**Directions**
Every line below between the one holding "else if is_evidence_operation" and the one holding "raise_if (negb valid)", inclusive, should be copied exactly, and no other line.

= = = =

(** ** The event envelope *)

(** [payload] is the parsed JSON object of the event, [payload_canonical] its
    Base64 text. *)
Record MemoryEvent : Type := {
  e_schema_version : Z;
  e_payload_version : Z;
  e_sequence : Z;
  e_event_id : UUID;
  e_tenant_id : UUID;
  e_lineage_id : UUID;
  e_branch_id : UUID;
  e_actor_id : UUID;
  e_client_id : UUID;
  e_transport_binding_id : UUID;
  e_session_id : option UUID;
  e_ingress_id : option UUID;
  e_operation : EventOperation;
  e_memory_id : option UUID;
  e_expected_revision : option Z;
  e_causation_event_id : option UUID;
  e_correlation_id : UUID;
  e_idempotency_key : pystr;
  e_policy_version : Z;
  e_normalization_version : Z;
  e_payload : JsonValue;
  e_payload_canonical : pystr;
  e_payload_sha256 : pystr;
  e_command_sha256 : pystr;
  e_created_at : instant
}.

(** The four operation classes of the envelope contract. *)
Definition is_create_operation (op : EventOperation) : bool :=
  match op with EventOperation.OBSERVED | EventOperation.REMEMBERED => true | _ => false end.

Definition is_transition_operation (op : EventOperation) : bool :=
  match op with
  | EventOperation.CANDIDATE_PROMOTED | EventOperation.CANDIDATE_EXPIRED | EventOperation.REVISED
  | EventOperation.SUPERSEDED | EventOperation.RETIRED | EventOperation.TOMBSTONED
  | EventOperation.VISIBILITY_CHANGED | EventOperation.PAYLOAD_PURGE_COMPLETED => true
  | _ => false
  end.

Definition is_evidence_operation (op : EventOperation) : bool :=
  match op with
  | EventOperation.EVIDENCE_ATTACHED | EventOperation.EVIDENCE_REDACTED => true
  | _ => false
  end.

Definition is_aggregate_operation (op : EventOperation) : bool :=
  match op with
  | EventOperation.LINKED | EventOperation.UNLINKED | EventOperation.CONFLICT_OPENED
  | EventOperation.CONFLICT_RESOLVED | EventOperation.BRANCH_CREATED => true
  | _ => false
  end.

Definition validate_event_envelope_shape (e : MemoryEvent) : result unit :=
  let has_memory := negb (is_none (e_memory_id e)) in
  let has_revision := negb (is_none (e_expected_revision e)) in
  let valid :=
    if is_create_operation (e_operation e) then has_memory && negb has_revision
    else if is_transition_operation (e_operation e) then has_memory && has_revision
    else if is_evidence_operation (e_operation e) then has_memory && negb has_revision
    else if is_aggregate_operation (e_operation e) then negb has_memory && negb has_revision
    else false in
  raise_if (negb valid) (EventContractError "invalid envelope target shape for operation").

(** The pydantic library: reading a JSON object into the declared fields of a
    payload class, and [model_dump(mode="python")] of an instance, a fresh
    object graph. *)
Class Pydantic : Type := {
  model_read : PayloadModel -> JsonValue -> option OperationPayload;
  model_dump : OperationPayload -> pyheap * pyval
}.

Section Hashes.
Context `{Rfc8785} `{Pydantic}.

= = = =

**Task output**
    else if is_evidence_operation (e_operation e) then has_memory && negb has_revision
    else if is_aggregate_operation (e_operation e) then negb has_memory && negb has_revision
    else false in
  raise_if (negb valid) (EventContractError "invalid envelope target shape for operation").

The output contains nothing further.